Uncle Ron had been at a bar watching football, just like made sense.  He was drunk, just like made sense.  The bartender cut him off and then kicked him out after Uncle Ron got into a loud argument with another man over payment of a bet that never existed.  Ron promptly staggered across the busy street in front of the bar, dodging a heavy dose of deadly traffic, to a convenience store.  He picked out a case of cheap beer and went to the register to pay for it, which was when he realized he had no money in his pockets due to bets that had existed.  Ron slowly meandered out of the store, cursing himself, with his empty front pockets still extended, inside-out, from his jeans.

My mother listened to the troopers without expression, like a patient enduring a dentist’s work, secluding herself upon a vantage point where she could listen to the truth and deny it all at once.  From behind my mother, I eagerly looked to the troopers, searching for their hidden eyes behind the tinted shades, trying to anticipate what happened next.  Trying to discern how Ron had died on such a pointless day.

Then the troopers said - Uncle Ron was run over by a beer truck in a convenience store parking lot.

            This was before my own days of football watching and beer drinking and when death seemed like something terrible, some horrible affliction that descended upon the unworthy.  I was quite sure I would never die, but if I did, it wouldn’t be when I was drunk, or sober, or hit by a beer truck, or on a Sunday.  When I died, it would mean something.

            The story went that a beer truck had been parked parallel to the convenience store, making a delivery.  Ron hid behind a parked car and waited for the lone worker to push a dolly-full of beer cases into the store and then sprung into action.  He climbed into the open truck bed and got choosy, hovering over the pristine stacks of beer in all different shades and flavors.  He made his choice and then hopped down from the truck, new acquisition tucked under his arm.  His askew equilibrium blew the landing and sent him crashing to the ground and his treasured cargo split open.  He frantically gathered up the escapees of his twelve-pack as they rolled in every direction.  Like a child, once he gathered them, he lined them up in a row, in the hidden spot behind the parked car, and counted his loot.  After five full counts to make sure he wasn’t nuts, only drunk, he had eleven beers.  One was missing.

            He stood up and saw that the beer truck’s hatch was still open.  He could have hopped back up and grabbed a new case, but he felt an attachment to the beer he had already taken.  Drunks have an indomitable need to drink every drop of the liquor that is theirs.  Getting a different case, or simply leaving with only eleven out of the twelve, was out of the question.  Ron crouched down low, head bobbing from side to side, looking for a faint glimmer of the silver, runaway can of beer.  He spotted a small glint under the truck.  He laid onto his elbows and serpentined his way forward, under the truck, and spotted the silvery bit of aluminum against the back-right, doubled wheel of the truck: it was his missing beer.  Hand extended, he dragged himself forward on the rough pavement, until his entire body was obscured by the truck.  The truck’s driver saw nothing when he exited the store.  He threw the dolly inside, pulled down the door to the trailer, started up the truck, put it in gear, and felt a tiny bump as he hit the gas.

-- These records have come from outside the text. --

(** * AutoSpotting core: event dispatch and decision engine

    A shallow embedding of [core/main.go] (package [autospotting]) and the
    properties of its entry points [EventHandler] and [ProcessCronEvent].

    Go strings are byte strings ([string]); a Go pointer that the code tests
    against [nil] or dereferences is an [option]; a Go [(T, error)] result
    is a pair whose second component is an [option error]; a function that
    logs, calls out of the file or can panic is a computation in the monad
    [M], which threads the [AutoSpotting] value, the world outside the
    process and the trace of what the run did.

    What [core/main.go] calls and does not define (the JSON decoder, the
    AWS connection, the methods of [region] and [instance] declared in other
    files of the package) is taken as a parameter, in the classes
    [Elsewhere] and [Collaborators].  [Init] is taken to have run: the
    loggers and [a.config] are set.  [Init] itself and the logging set-up
    are not modelled. *)

From Stdlib Require Import String Ascii List Bool Arith Lia.
Import ListNotations.
Open Scope string_scope.

Set Implicit Arguments.

(** ** Go values used by the file *)

Module Go.

(** The line feed written ["\n"] in Go string literals. *)
Definition nl : string := String (ascii_of_nat 10) EmptyString.

(** The [error] interface, observed through its [Error()] method. *)
Record error : Type := errors_New { Error : string }.

(** [fmt.Sprintf] for the only verb the file uses, [%s] with string
  operands. *)
Fixpoint Sprintf (format : string) (args : list string) : string :=
  match format with
  | EmptyString => EmptyString
  | String "%"%char (String "s"%char rest) =>
    match args with
    | a :: args' => a ++ Sprintf rest args'
    | [] => "%!s(MISSING)" ++ Sprintf rest []
    end
  | String c rest => String c (Sprintf rest args)
  end.

(** [fmt.Errorf] with the same restriction. *)
Definition fmt_Errorf (format : string) (args : list string) : error :=
  errors_New (Sprintf format args).

(** [fmt.Sprintln]: operands separated by one space, line feed appended. *)
Fixpoint join_operands (args : list string) : string :=
  match args with
  | [] => EmptyString
  | [a] => a
  | a :: rest => a ++ " " ++ join_operands rest
  end.

Definition Sprintln (args : list string) : string := join_operands args ++ nl.

(** [len(s)] of a string: its number of bytes. *)
Definition len (s : string) : nat := String.length s.

(** The table [asciiSpace] of package [strings]. *)
Definition asciiSpace (c : ascii) : bool :=
  let n := nat_of_ascii c in
  ((n =? 9) || (n =? 10) || (n =? 11) || (n =? 12) || (n =? 13) || (n =? 32))%nat.

(** [c >= utf8.RuneSelf]: the byte starts or continues a multi-byte rune. *)
Definition nonASCII (c : ascii) : bool := (128 <=? nat_of_ascii c)%nat.

Definition string_of_rev (r : list ascii) : string :=
  string_of_list_ascii (rev r).

Section TrimSpace.

(** The Unicode-aware slow paths [TrimFunc(s, unicode.IsSpace)] and
    [TrimRightFunc(s, unicode.IsSpace)], which [strings.TrimSpace] only
    enters on meeting a byte outside ASCII. *)
Variable TrimFunc_IsSpace : string -> string.
Variable TrimRightFunc_IsSpace : string -> string.

(** Second loop of [strings.TrimSpace], over the bytes read from the
    end: [r] is [s[start:stop]] reversed. *)
Fixpoint TrimSpace_stop (r : list ascii) : string :=
  match r with
  | [] => EmptyString
  | c :: r' =>
      if nonASCII c then TrimRightFunc_IsSpace (string_of_rev r)
      else if asciiSpace c then TrimSpace_stop r'
      else string_of_rev r
  end.

(** First loop of [strings.TrimSpace], then the second on what is left. *)
Fixpoint TrimSpace (s : string) : string :=
  match s with
  | EmptyString => EmptyString
  | String c rest =>
      if nonASCII c then TrimFunc_IsSpace s
      else if asciiSpace c then TrimSpace rest
      else TrimSpace_stop (rev (list_ascii_of_string s))
  end.

End TrimSpace.

(** Every byte of [s] is ASCII white space. *)
Fixpoint all_asciiSpace (s : string) : bool :=
  match s with
  | EmptyString => true
  | String c rest => asciiSpace c && all_asciiSpace rest
  end.

(** No byte of [s] is outside ASCII. *)
Fixpoint isASCII (s : string) : bool :=
  match s with
  | EmptyString => true
  | String c rest => negb (nonASCII c) && isASCII rest
  end.

End Go.

Import Go.

(** ** Configuration *)

(** The fields of [Config] that [core/main.go] reads or writes. *)
Record Config : Type := mkConfig {
  MainRegion : string;
  Regions : string;
  TagFilteringMode : string;
  FilterByTags : string;
  TerminationNotificationAction : string
}.

Definition set_TagFilteringMode (v : string) (cfg : Config) : Config :=
  {| MainRegion := MainRegion cfg;
     Regions := Regions cfg;
     TagFilteringMode := v;
     FilterByTags := FilterByTags cfg;
     TerminationNotificationAction := TerminationNotificationAction cfg |}.
Lemma failure_returns_to_idle_witness :
  (∃ w', steps insertionSort (newAction emptyEditor)
           [EvRun; EvStartRejected "denied"] = Some w' ∧
         _state w' = ProfileSessionState.None ∧
         unexpectedErrors w' = ["denied"%string] ∧ issued w' = [StartRequest]) ∧
  (∃ w', steps insertionSort (newAction emptyEditor)
           [EvRun; EvStartResolved 7%nat; EvRun; EvStopRejected 7%nat "lost"] = Some w' ∧
         _state w' = ProfileSessionState.None ∧
         published w' = [] ∧ _parentEditor w' = emptyEditor).
Proof.
  split.
  - destruct (failure_returns_to_idle insertionSort emptyEditor [EvRun]
                (snd (run (newAction emptyEditor))) "denied" eq_refl)
      as [Hstart _].
    destruct Hstart as (w' & Hstep & Hstate & _ & Herrs & Hissued & _).
    { apply list_elem_of_singleton. reflexivity. }
    exists w'. split; [exact Hstep|]. split; [exact Hstate|].
    split; [exact Herrs|exact Hissued].
  - destruct (steps insertionSort (newAction emptyEditor)
                [EvRun; EvStartResolved 7%nat; EvRun])
      as [w|] eqn:Hw; [|discriminate Hw].
    destruct (failure_returns_to_idle insertionSort emptyEditor
                [EvRun; EvStartResolved 7%nat; EvRun] w "lost" Hw) as [_ Hstop].
    injection Hw as <-.
    destruct (Hstop 7%nat) as (w' & Hstep & Hstate & _ & _ & _ & _ & Hpub & Hed).
    { apply list_elem_of_singleton. reflexivity. }
    exists w'. split; [exact Hstep|]. split; [exact Hstate|].
    split; [exact Hpub|exact Hed].
Defined.

(** C10. In every state the action can reach, between two events, the
    stored session handle is non-null exactly when the state is [Running];
    in [Stopping] the handle is already null and a [run()] issues no
    request, so the handle cannot be stopped again. *)
Theorem session_iff_running (Array_sort : SortFn)
    (parent : RuntimeExtensionsEditor) (evs : list Event) (w : World) :
  steps Array_sort (newAction parent) evs = Some w →
  (is_Some (_profileSession w) ↔ _state w = ProfileSessionState.Running) ∧
  (_state w = ProfileSessionState.Stopping →
     _profileSession w = None ∧ issued (snd (run w)) = issued w).
Proof.
  intros Hw%reachable_coherent. revert Hw.
  destruct w as [session state c l parent' pending log errs pub].
  unfold Coherent. action_compute.
  destruct state; intros [Hs Hp]; subst; (split; [split|]); try done;
    by intros [? ?].
Qed.

Lemma session_iff_running_witness :
  ∃ w, steps insertionSort (newAction emptyEditor)
         [EvRun; EvStartResolved 7%nat; EvRun] = Some w ∧
       _state w = ProfileSessionState.Stopping ∧
       _profileSession w = None.
Proof.
  eexists. split; [reflexivity|]. split; [reflexivity|].
  apply (session_iff_running insertionSort emptyEditor
           [EvRun; EvStartResolved 7%nat; EvRun] _ eq_refl).
  reflexivity.
Defined.

(** ** More on the segmenter *)

Lemma groupSegments_lookup (p : IExtensionHostProfile) (lbl : string) :
  default [] (groupSegments (Some p) !! lbl) =
  flatten (intervalsOf lbl (startTime p) (pairsFrom (ids p) 0 (deltas p))).
Proof.
  unfold groupSegments. by rewrite segmentLoop_lookup, lookup_empty.
Qed.
(** [ghc] is [None] for a nil client. *)
Definition ReportComment {G} (ghc : option (GitHubClient G)) (reportTemplate : option Template)
    (pjs : list ProwJob.t) (config : GitHubReporter.t) (mustCreate : bool) : M G unit :=
  match ghc with
  | None => fail "trying to report pj, but found empty github client"
  | Some ghc =>
      let '(presubmitPjs, postsubmitPjs) := splitJobs config pjs in
      forEach [presubmitPjs; postsubmitPjs] (fun pjs =>
        if (length pjs =? 0)%nat then mret tt
        else createOrUpdateComments ghc reportTemplate pjs mustCreate);;
      dropNote ghc postsubmitPjs
  end.

Section StatusContext.

(** [config.ContextDescriptionWithBaseSha] is declared in package [config]:
    the reporter passes its result on as it is. *)
Variable ContextDescriptionWithBaseSha : string -> string -> string.

Definition reportStatus {G} (ghc : GitHubClient G) (pj : ProwJob.t) : M G unit :=
  if ProwJobSpec.Report (ProwJob.Spec pj) then
    contextState ← orFail EmptyString (prowjobStateToGitHubStatus (jobState pj));
    refs ← lift (orPanic (jobRefs pj));
    let sha :=
      match Refs.Pulls refs with
      | pull :: _ => if negb (String.eqb (jobType pj) PostsubmitJob) then Pull.SHA pull else Refs.BaseSHA refs
      | [] => Refs.BaseSHA refs
      end in
    let s := Status.mk contextState
               (ContextDescriptionWithBaseSha
                  (ProwJobStatus.Description (ProwJob.Status pj)) (Refs.BaseSHA refs))
               (jobContext pj) (jobURL pj) in
    r ← remote (CreateStatus (Refs.Org refs) (Refs.Repo refs) sha s)
          (CreateStatusWithContext ghc (Refs.Org refs) (Refs.Repo refs) sha s);
    orFail EmptyString r
  else mret tt.

Definition ReportStatusContext {G} (ghc : option (GitHubClient G)) (pj : ProwJob.t)
    (config : GitHubReporter.t) : M G unit :=
  match ghc with
  | None =>
      fail ("trying to report pj " +:+ ObjectMeta.Name (ProwJob.ObjectMeta pj)
            +:+ ", but found empty github client")
  | Some ghc =>
      if negb (ShouldReport pj (GitHubReporter.JobTypesToReport config)) then mret tt
      else
        refs ← lift (orPanic (jobRefs pj));
        if (1 <? length (Refs.Pulls refs))%nat then mret tt
        else wrapError "error setting status: " (reportStatus ghc pj)
  end.

Definition Report {G} (ghc : option (GitHubClient G)) (reportTemplate : option Template)
    (pj : ProwJob.t) (config : GitHubReporter.t) : M G unit :=
  ReportStatusContext ghc pj config;;
  ReportComment ghc reportTemplate [pj] config false.

End StatusContext.

(* ================================================================== *)
(** ** The specification's vocabulary *)
(* ================================================================== *)

(** A comment is the bot's own and marked: written by the bot and carrying
    the marker. *)
Definition ownMarked (isBot : string -> bool) (ic : IssueComment.t) : bool :=
  isBot (User.Login (IssueComment.User ic)) && Contains (IssueComment.Body ic) commentTag.

(** The three kinds of line of a comment body, read on the trimmed line. *)
Inductive lineKind : Type :=
| Divider
| Blank
| Row (text : string).

Definition classify (line : string) : lineKind :=
  let text := TrimSpace line in
  if HasPrefix text "---" then Divider
  else if String.eqb text EmptyString then Blank
  else Row text.

(** No byte of the string is the dash. *)
Fixpoint dashFree (s : string) : bool :=
  match s with
  | EmptyString => true
  | String c s' => negb (Ascii.eqb c "-") && dashFree s'
  end.

(** The entries of a list of lines: a divider opens capture mode, a blank
    line closes it, and a row is an entry while capturing. *)
Fixpoint capture (capturing : bool) (lines : list string) : list string :=
  match lines with
  | [] => []
  | line :: rest =>
      match classify line with
      | Divider => capture true rest
      | Blank => capture false rest
      | Row text => if capturing then text :: capture capturing rest else capture capturing rest
      end
  end.

(** The entries of one comment body. *)
Definition bodyEntries (body : string) : list string := capture false (Split body LF).

(** Everything before the first occurrence of [sep] in [s]; all of [s] when
    [sep] does not occur. *)
Fixpoint beforeFirst (sep s : string) : string :=
  if HasPrefix s sep then EmptyString
  else
    match s with
    | EmptyString => EmptyString
    | String c s' => String c (beforeFirst sep s')
    end.

(** The context key of an entry. *)
Definition contextKey (entry : string) : string := beforeFirst " | " entry.

(** Of the entries sharing a key only the one met last stays. *)
Fixpoint lastOfEachKey (entries : list string) : list string :=
  match entries with
  | [] => []
  | entry :: later =>
      if existsb (fun e => String.eqb (contextKey e) (contextKey entry)) later
      then lastOfEachKey later
      else entry :: lastOfEachKey later
  end.

(** The key of the entry is the context of a job of the batch. *)
Definition inBatch (pjs : list ProwJob.t) (entry : string) : bool :=
  existsb (fun pj => String.eqb (jobContext pj) (contextKey entry)) pjs.

(** Rules 2 and 3 of the reconciler. *)
Definition survivors (pjs : list ProwJob.t) (entries : list string) : list string :=
  List.filter (fun entry => negb (inBatch pjs entry)) (lastOfEachKey entries).

(** The outcome of the job is Failure. *)
Definition failed (pj : ProwJob.t) : bool := String.eqb (jobState pj) FailureState.

(** [mustCreateNew]: some job of the batch failed. *)
Definition mustCreateNew (pjs : list ProwJob.t) : bool := existsb failed pjs.

(** The commit an entry of the job names: the base commit of a post-merge
    job, the head commit of the first pull otherwise. A job without it makes
    [createEntry] panic. *)
Definition entryCommit (pj : ProwJob.t) : option string :=
  refs ← jobRefs pj;
  if String.eqb (jobType pj) PostsubmitJob then Some (Refs.BaseSHA refs)
  else Pull.SHA <$> head (Refs.Pulls refs).

(** The author a comment addresses: the author of the refs of a post-merge
    job, of the first pull otherwise. A batch whose first job has none makes
    [createComment] panic. *)
Definition commentAuthor (pj : ProwJob.t) : option string :=
  refs ← jobRefs pj;
  if String.eqb (jobType pj) PostsubmitJob then Some (Refs.Author refs)
  else Pull.Author <$> head (Refs.Pulls refs).

(** The field "required" of a fresh entry, by the label of the job. *)
Definition requiredField (pj : ProwJob.t) : string :=
  match jobLabels pj !! IsOptionalLabel with
  | Some label =>
      match ParseBool label with
      | Some true => "false"
      | Some false => "true"
      | None => "unknown"
      end
  | None => "unknown"
  end.

(** The row of a job whose commit is [commit]: three fields for a post-merge
    job, five otherwise, the field "required" being known for presubmit jobs
    only. *)
Definition renderedEntry (pj : ProwJob.t) (commit : string) : string :=
  if String.eqb (jobType pj) PostsubmitJob then
    Join [jobContext pj; commit; "[link](" +:+ jobURL pj +:+ ")"] " | "
  else
    Join [jobContext pj; commit; "[link](" +:+ jobURL pj +:+ ")";
          if String.eqb (jobType pj) PresubmitJob then requiredField pj else "unknown";
          "`" +:+ ProwJobSpec.RerunCommand (ProwJob.Spec pj) +:+ "`"] " | ".

(** Whether "latest" joins the comments to delete (rule 5). *)
Definition latestSuperseded (pjs : list ProwJob.t) (newEntries : list string) : bool :=
  mustCreateNew pjs || (length newEntries =? 0)%nat.

(** The header of a comment that lists failures: the wording of the first
    line and the number of columns depend on the kind of the job. *)
Definition failedLines (postsubmit : bool) (author plural : string) : list string :=
  if postsubmit then
    ["@" +:+ author +:+ ": The following test" +:+ plural +:+ " **failed**:";
     EmptyString;
     "Test name | Commit | Details";
     "--- | --- | ---"]
  else
    ["@" +:+ author +:+ ": The following test" +:+ plural
       +:+ " **failed**, say `/retest` to rerun all failed tests or `/retest-required` to rerun all mandatory failed tests:";
     EmptyString;
     "Test name | Commit | Details | Required | Rerun command";
     "--- | --- | --- | --- | ---"].

(** The header of a comment when no test failed: no table. *)
Definition passedLines (author : string) : list string :=
  ["@" +:+ author +:+ ": all tests **passed!**"; EmptyString].

(** The lines a template adds to a comment. *)
Definition templateLines (reportTemplate : option Template) (b : string) : list string :=
  match reportTemplate with
  | Some _ => [EmptyString; b]
  | None => []
  end.

(** A listing shows the note: a comment of the bot contains its text. *)
Definition noteShown (isBot : string -> bool) (comments : list IssueComment.t) : bool :=
  existsb
    (fun c => isBot (User.Login (IssueComment.User c))
              && Contains (IssueComment.Body c) prCommitNote)
    comments.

            The troopers couldn’t be sure when it happened, before or after Ron’s head had been squished by the massive tires of the semi, but the beer he had chased was open.  It’s possible that the tires also hit the beer can and popped it open, but, let’s be honest, I know as well as the troopers knew and my mom knew and Paula would know that the last thing Ron did with his life was enjoy a beer in the darkened shade of the underside of a truck.